IPH(7) — Silicon Graphics
NAME
iph − Interphase 2190 smd disk controller
SYNOPSIS
controller iph0 at mb0 csr 0x7010 priority 5 vector ipintr
disk ip0 at iph0 drive 0
disk ip1 at iph0 drive 1
DESCRIPTION
This is a generic MULTIBUS smd disk controller. Files with minor device numbers 0 through 7 refer to various portions of drive 0; minor devices 8 through 15 refer to drive 1, etc. The standard device names begin with “ip” followed by the drive number and then a letter a-h for partitions 0-7 respectively. The character ? stands here for a drive number in the range 0-7.
The block files access the disk via the system’s normal buffering mechanism and may be read and written without regard to physical disk records. There is also a ‘raw’ interface which provides for direct transmission between the disk and the user’s read or write buffer. A single read or write call results in exactly one I/O operation and therefore raw I/O is considerably more efficient when many words are transmitted. The names of the raw files conventionally begin with an extra ‘r.’
In raw I/O counts should be a multiple of 512 bytes (a disk sector). Likewise seek calls should specify a multiple of 512 bytes.
The size of the various partitions supported by the driver in fact are a function of the drive itself. Present on each drive is a boot label which contains the partitions sizes and locations.
FILES
/dev/ip[0-3][a-h] block files
/dev/rip[0-3][a-h] raw files
SEE ALSO
DIAGNOSTICS
ip%d (***No label***). The named drive has no boot label and thus cannot be used.

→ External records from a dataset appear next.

(** The values a slider can send lie between its ends. *)
Definition en_rango (s : slider) (v : R) : Prop :=
  slider_min s <= v <= slider_max s.

(** ** Notions for the display strings *)







(** ** Notions of the specification *)

(** The order of floats; a NaN is related to nothing. *)
Definition pf_le (a b : pyfloat) : Prop :=
  match a, b with
  | NaN, _ | _, NaN => False
  | Fin x, Fin y => x <= y
  | NInf, _ => True
  | _, PInf => True
  | _, _ => False
  end.

(** A logarithmic axis is given the decimal logarithms of its ends: the end
    itself is the power of ten. *)
Definition pow10 (e : pyfloat) : pyfloat :=
  match e with
  | Fin x => Fin (Rpower 10 x)
  | PInf => PInf
  | NInf => Fin 0
  | NaN => NaN
  end.

(** The coordinate [v] lies within the ends of the axis of range [r]. *)
Definition dentro (r : pyfloat * pyfloat) (v : pyfloat) : Prop :=
  pf_le (pow10 (fst r)) v /\ pf_le v (pow10 (snd r)).

(** [v] is [c] up to [tol]; half a unit of the second decimal when [c] is
    quoted with two decimals. *)
Definition aprox (tol v c : R) : Prop := Rabs (v - c) <= tol.

(** The real number that a binary64 float stands for; an infinity and a
    NaN stand for none. *)
Definition valor_binary64 (f : float) : option R :=
  match Prim2SF f with
  | S754_zero _ => Some 0
  | S754_finite s m e =>
      Some ((if s then -1 else 1) * IZR (Z.pos m) * powerRZ 2 e)
  | S754_infinity _ | S754_nan => None
  end.

(** The largest binary64 float is a little above this number: a Python
    number within it, [int] or [float], converts to a float without
    [OverflowError]. *)
Definition max_float : R := 1.7976931348623157e308.

Definition en_flotante (v : R) : Prop := Rabs v <= max_float.

(** The upper end of an axis as the specification words it:
    [max(default, log10(value) + 0.5)] for a positive value, the default
    otherwise. *)
Definition cota_superior (defecto : R) (v : pyfloat) : pyfloat :=
  match v with
  | Fin a =>
      if Rlt_dec 0 a then Fin (Rmax defecto (ln a / ln 10 + 0.5))
      else Fin defecto
  | PInf => PInf
  | NInf | NaN => Fin defecto
  end.

(** The point to plot as the specification words it: the two parsed
    values, or the fallback point when a string does not parse. *)
Definition punto (float : string -> option pyfloat)
    (Sh_str kc_str : string) : pyfloat * pyfloat :=
  match float Sh_str, float kc_str with
  | Some a, Some b => (a, b)
  | _, _ => (Fin 1.0, Fin 1e-10)
  end.

(** ** Properties of the evaluator *)

Lemma calcular_sherwood_otro (g : string) (Re Sc : R) :
  ~ In g geometrias -> calcular_sherwood g Re Sc true = Real 0.
Proof.
  intros Hg. unfold calcular_sherwood. cbn [negb].
  repeat match goal with
  | |- context [String.eqb g ?s] =>
      destruct (String.eqb_spec g s) as [-> | _];
      [ exfalso; apply Hg; cbn; tauto | ]
  end.
  f_equal; lra.
Qed.

(** C1. With the flag set, [calcular_sherwood] answers the correlation of
    the table for each of the five geometries, at every [Re] and [Sc], and
    [0.0] for every other geometry string; no exception can be raised, the
    answer being a plain number. *)
Theorem calcular_sherwood_tabla (Re Sc : R) :
  calcular_sherwood "placa" Re Sc true
    = (Real 0.037 * Re ** 0.8 * Sc ** (1/3))%num
  /\ calcular_sherwood "tubo" Re Sc true
    = (Real 0.023 * Re ** 0.8 * Sc ** (1/3))%num
  /\ calcular_sherwood "esfera" Re Sc true
    = (Real 2.0 + Real 0.6 * Re ** 0.5 * Sc ** (1/3))%num
  /\ calcular_sherwood "gota" Re Sc true
    = (Real 2.0 + Real 0.6 * Re ** 0.5 * Sc ** (1/3))%num
  /\ calcular_sherwood "lecho empacado" Re Sc true
    = (Real 1.15 * Re ** 0.6 * Sc ** (1/3))%num
  /\ forall g, ~ In g geometrias ->
       calcular_sherwood g Re Sc true = Real 0.0.
Proof.
  repeat split; try reflexivity.
  intros g Hg. rewrite (calcular_sherwood_otro g Re Sc Hg). f_equal; lra.
Qed.

(** C2. With the flag cleared, [calcular_sherwood] answers [0.0] whatever
    the geometry, [Re] and [Sc]. *)
Theorem calcular_sherwood_sin_DAB (g : string) (Re Sc : R) :
  calcular_sherwood g Re Sc false = Real 0.0.
Proof. reflexivity. Qed.
(** ** Properties of the result callback *)

Lemma Rltb_true (a b : R) : a < b -> Rltb a b = true.
Proof. intros H. unfold Rltb. destruct (Rlt_dec a b); [ reflexivity | contradiction ]. Qed.

Lemma Rltb_false (a b : R) : b <= a -> Rltb a b = false.
Proof. intros H. unfold Rltb. destruct (Rlt_dec a b); [ lra | reflexivity ]. Qed.

Lemma Rleb_false (a b : R) : b < a -> Rleb a b = false.
Proof. intros H. unfold Rleb. destruct (Rle_dec a b); [ lra | reflexivity ]. Qed.

Lemma usar_DAB_In (l : list string) :
  existsb (String.eqb "DAB_ON") l = true <-> In "DAB_ON" l.
Proof.
  rewrite existsb_exists. split.
  - intros [s [Hin Heq]]. apply String.eqb_eq in Heq. now subst.
  - intros Hin. exists "DAB_ON". split; [ assumption | apply String.eqb_refl ].
Qed.

Lemma usar_DAB_not_In (l : list string) :
  ~ In "DAB_ON" l -> existsb (String.eqb "DAB_ON") l = false.
Proof.
  intros Hn. destruct (existsb _ l) eqn:E; [ | reflexivity ].
  apply usar_DAB_In in E. contradiction.
Qed.

(** The guard holds exactly when the flag is off, the diffusivity missing
    or not positive. *)
Lemma DAB_valido_None (usar_DAB : bool) (DAB : option R) :
  DAB_valido usar_DAB DAB = None <->
  usar_DAB = false \/ DAB = None \/ exists d, DAB = Some d /\ d <= 0.
Proof.
  unfold DAB_valido. destruct usar_DAB; cbn [negb].
  - destruct DAB as [d|].
    + unfold Rleb. destruct (Rle_dec d 0); split; intros H; try reflexivity.
      * right; right. now exists d.
      * discriminate.
      * destruct H as [H | [H | [d' [H Hd]]]]; try discriminate.
        injection H as <-. contradiction.
    + split; auto.
  - split; auto.
Qed.

Lemma DAB_valido_Some (DAB : R) :
  0 < DAB -> DAB_valido true (Some DAB) = Some DAB.
Proof. intros H. unfold DAB_valido. cbn. now rewrite Rleb_false. Qed.

Lemma Int_part_IZR (z : Z) : Int_part (IZR z) = z.
Proof. symmetry. apply Int_part_spec. lra. Qed.

Lemma round_half_even_IZR (z : Z) : PyStr.round_half_even (IZR z) = z.
Proof.
  unfold PyStr.round_half_even. rewrite Int_part_IZR.
  destruct (Rlt_dec (IZR z - IZR z) (1 / 2)); [ reflexivity | lra ].
Qed.

Lemma format_f_0 (p : nat) : PyStr.format_f p 0 = PyStr.fixed 0 p.
Proof.
  unfold PyStr.format_f, PyStr.sign_of.
  destruct (Rlt_dec 0 0); [ lra | ].
  rewrite Rabs_R0, Rmult_0_l. now rewrite (round_half_even_IZR 0).
Qed.

Lemma format_e_0 (p : nat) : PyStr.format_e p 0 = PyStr.fixed 0 p ++ "e+00".
Proof.
  unfold PyStr.format_e. destruct (Req_dec_T 0 0); [ reflexivity | contradiction ].
Qed.

(** The display strings of a zero Sherwood number and a zero coefficient. *)
Lemma sh_str_0 : PyStr.format_num PyStr.type_f 2 (Real 0.0) = "0.00".
Proof.
  replace 0.0 with 0 by lra. cbn [PyStr.format_num PyStr.format_float].
  now rewrite format_f_0.
Qed.

Lemma kc_str_0 : PyStr.format_num PyStr.type_e 2 (Real 0.0) = "0.00e+00".
Proof.
  replace 0.0 with 0 by lra. cbn [PyStr.format_num PyStr.format_float].
  now rewrite format_e_0.
Qed.

Lemma resultados_guarda (g : string) (Re Sc : R) (checklist_dab : list string)
    (DAB : option R) :
  ~ In "DAB_ON" checklist_dab \/ DAB = None \/ (exists d, DAB = Some d /\ d <= 0) ->
  resultados g Re Sc checklist_dab DAB
    = ret (Locals (Real 0.0) (Real 0.0) (Texto advertencia)).
Proof.
  intros H. unfold resultados.
  replace (DAB_valido _ DAB) with (@None R); [ reflexivity | ].
  symmetry. apply DAB_valido_None.
  destruct H as [H | H]; [ left; now apply usar_DAB_not_In | now right ].
Qed.

(** C3. When the flag is off, or the diffusivity is missing, or it is not
    positive, the callback reaches its formatting step with [Sh = 0.0],
    [kc = 0.0] and the fixed warning as interpretation, and returns the
    display strings of these zeros with that warning, whatever the
    geometry, [Re] and [Sc]. *)
Theorem guarda_fuerza_ceros (g : string) (Re Sc : R)
    (checklist_dab : list string) (DAB : option R) :
  ~ In "DAB_ON" checklist_dab \/ DAB = None \/ (exists d, DAB = Some d /\ d <= 0) ->
  resultados g Re Sc checklist_dab DAB
    = ret (Locals (Real 0.0) (Real 0.0) (Texto advertencia))
  /\ actualizar_resultados g Re Sc checklist_dab DAB
    = ret ("0.00", "0.00e+00", Texto advertencia).
Proof.
  intros H. pose proof (resultados_guarda g Re Sc checklist_dab DAB H) as E.
  split; [ exact E | ].
  unfold actualizar_resultados. rewrite E. cbn [bind ret Sh kc interpretacion].
  now rewrite sh_str_0, kc_str_0.
Qed.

(%s Name: %s). On a successful attach, the drive type is printed out followed by its “name” (a user specifiable name). The name can be defined in the standalone utility ipfex.
ipintr: iptab.b_active == 0. A spurious interrupt from the controller occured.
ipintr hard error(%x): %s block: %d cmd: %s. A hard error occured while reading block %d.
ipcmd: timeout wait for status %x. While attempting to get status from the controller, a timeout occured. The controller is probably hung.
ipcmd: status: %x error: %x. A hard error occured during a non-interruptable command.
ipcmd: timeout waiting for cmd %s to complete. A command given to the drive in a non-interrupt fashion timed out.
%s on ip%d, slice %d. Usually printed by unix prefixed with the message “out of space”.